Он смешался с уличной толпой и, коротая время, бродил по городу. Все уступали ему дорогу — такой он был грязный. Ему стало смешно: как бы они вели себя, если бы знали его мысли! Как все эти люди испугались бы, попрятались по углам!

В одиннадцать часов Карл подошел к конторе Рунциса, зная, что в это время хозяин обычно возвращался из города и сидел некоторое время совершенно один в конторе. Узкая уличка точно вымерла. У подъезда стояла машина. В соседнем доме находились склады, напротив — небольшая типография, немного подальше — старая сектантская молельня.

Карл, собираясь с духом, три раза прошел мимо двери. Его бросало то в жар, то в холод. Рука нервно сжимала в кармане рукоятку револьвера.

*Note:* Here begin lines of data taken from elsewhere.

(** Everything the loop lemmas say, for the records a run returns. *)
Lemma run_simulation_records (config : Config) (rng : Rng)
  (gens : list GenerationData) (s : EnvStats) :
  run_simulation config rng = inr (gens, Some s) ->
  Forall (record_ok (max_steps_per_generation config)) gens
  /\ map generation gens
     = firstn (List.length gens) (range_from_1 (num_generations config + 1))
  /\ stats_total_rewards s = sum (map (fun g => total_rewards (summary g)) gens)
  /\ stats_total_punishments s
     = sum (map (fun g => total_punishments (summary g)) gens)
  /\ (forall gd, hd_error gens = Some gd ->
                 threshold_used gd = agent_initial_threshold config)
  /\ (get (agent_type config) "SimpleAgent" <> "LearningAgent" ->
      len gens = Z.max 0 (num_generations config)
      /\ Forall (fun gd => threshold_used gd = agent_initial_threshold config)
           gens).
Proof.
  intros Hrun.
  apply run_simulation_inr in Hrun as (environment & agent & Hinit & Hgens & Hstats).
  cbn zeta in Hgens, Hstats.
  pose proof Hinit as Hinit'.
  apply initialise_inr in Hinit' as (-> & _ & Hpos & Hthr).
  match type of Hgens with
  | _ = all_generation_data (run_generations ?c ?t ?l ?st) =>
      destruct (run_generations_records c t l st)
        as (new & Hnew & Hoks & Hnums & Hr & Hp & Hhd & Hsimple);
      [cbn [world agent_of]; lia|];
      set (final := run_generations c t l st) in *
  end.
  cbn zeta in Hnew, Hr, Hp. cbn [world agent_of env_of all_generation_data] in *.
  cbn [app] in Hnew. rewrite Hnew in Hgens. subst new.
  apply get_stats_inr in Hstats as (_ & Hsr & Hsp).
  split; [exact Hoks|]. split; [exact Hnums|].
  split; [rewrite Hsr, Hr; cbn; lia|].
  split; [rewrite Hsp, Hp; cbn; lia|].
  split; [intros gd Hgd; rewrite (Hhd gd Hgd); exact Hthr|].
  intros Hfixed.
  unfold initialise in Hinit.
  apply bind_inr in Hinit as (e0 & _ & Hinit). cbn zeta in Hinit.
  destruct (String.eqb_spec (get (agent_type config) "SimpleAgent") "LearningAgent")
    as [Heq | _]; [contradiction|].
  apply bind_inr in Hinit as (a & Ha & Hinit). injection Hinit as _ <-.
  destruct (Hsimple a eq_refl) as [Hlen Hall].
  split.
  - unfold len. rewrite Hlen. apply len_range_from_1.
  - cbn [attrs] in Hthr. now rewrite <- Hthr.
Qed.

(* ===================================================================== *)
(** ** Further properties of [run_simulation] *)
(* ===================================================================== *)

(** A tape for examples: against probability [0.5] it gives a reward,
    then two punishments, again and again. *)
Definition reward_every_third : Rng :=
  fun i => if Nat.eqb (i mod 3) 0 then zero else lit_0_5.

Definition example_config : Config :=
  mkConfig 4 lit_0_5 (Some "LearningAgent") 2 None 10.

Definition example_fixed_config : Config :=
  mkConfig 4 lit_0_5 (Some "SimpleAgent") 2 None 10.

Lemma example_run_returns :
  exists gens s,
    run_simulation example_config reward_every_third = inr (gens, Some s).
Proof. eexists _, _. vm_compute. reflexivity. Qed.

Lemma example_fixed_run_returns :
  exists gens s,
    run_simulation example_fixed_config reward_every_third = inr (gens, Some s).
Proof. eexists _, _. vm_compute. reflexivity. Qed.

(** X1.  In every record of a returned run the lifespan is at least 1
    and at most [max(1, max_steps_per_generation)], the rewards and
    punishments are non-negative and add up to the lifespan, and the
    final streak lies between 0 and the punishments. *)
Theorem record_counts_bounded :
  forall (config : Config) (rng : Rng) (gens : list GenerationData)
    (s : EnvStats),
    run_simulation config rng = inr (gens, Some s) ->
    Forall
      (fun gd =>
         1 <= lifespan (summary gd)
             <= Z.max 1 (max_steps_per_generation config)
         /\ 0 <= total_rewards (summary gd)
         /\ 0 <= total_punishments (summary gd)
         /\ total_rewards (summary gd) + total_punishments (summary gd)
            = lifespan (summary gd)
         /\ 0 <= final_consecutive_punishments (summary gd)
              <= total_punishments (summary gd))
      gens.
Proof.
  intros config rng gens s Hrun.
  apply run_simulation_records in Hrun as (Hoks & _).
  apply (Forall_impl _ (P := record_ok (max_steps_per_generation config)));
    [|exact Hoks].
  intros gd []. repeat split; lia.
Qed.

Lemma record_counts_bounded_witness :
  exists gens s,
    run_simulation example_config reward_every_third = inr (gens, Some s)
    /\ Forall
         (fun gd =>
            1 <= lifespan (summary gd)
                <= Z.max 1 (max_steps_per_generation example_config)
            /\ 0 <= total_rewards (summary gd)
            /\ 0 <= total_punishments (summary gd)
            /\ total_rewards (summary gd) + total_punishments (summary gd)
               = lifespan (summary gd)
            /\ 0 <= final_consecutive_punishments (summary gd)
                 <= total_punishments (summary gd))
         gens.
Proof.
  destruct example_run_returns as (gens & s & Hrun).
  exists gens, s. split; [exact Hrun|].
  exact (record_counts_bounded example_config reward_every_third gens s Hrun).
Defined.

«Теперь самое время… — думал он, приближаясь к дверям в четвертый раз. — Рунцис дома и скоро может опять уехать».

В этот момент из конторы вышел молодой человек и направился к бирже. Карл узнал его — это был делопроизводитель Рунциса.

«Сейчас он совсем один. Больше ждать нечего».

Карл вошел в переднюю и, не раздумывая, постучал.

«Что я ему скажу, если спросит, что мне надо?» — подумал он, нажимая ручку двери. Не дождавшись ответа, но вдруг успокоившись, Карл вошел в контору.

За громоздким, заваленным бумагами столом сидел Рунцис. Он был один. На краю стола дымилась сигара. Стивидор листал белыми пальцами конторскую книгу.

Карл осторожно прикрыл дверь и, поздоровавшись, остановился, не доходя до стола. Рунцис некоторое время не обращал на него никакого внимания. Углубившись в книгу, исписанную столбиками цифр, и что-то бормоча про себя, он соображал и подсчитывал; иногда, опершись на руку подбородком, рассеянно смотрел в окно. По соседней улице прошел трамвай, вдалеке слышались автомобильные гудки и однообразный стук копыт о каменную мостовую.

Молчание затянулось. Карл не решался нарушить его вопросом или резким движением. Что-то заставило его задерживать дыхание, прислушиваясь к биению своего сердца и к мучительно тяжелому состоянию оцепенения. Шелест переворачиваемых листов казался ему раскатами грома.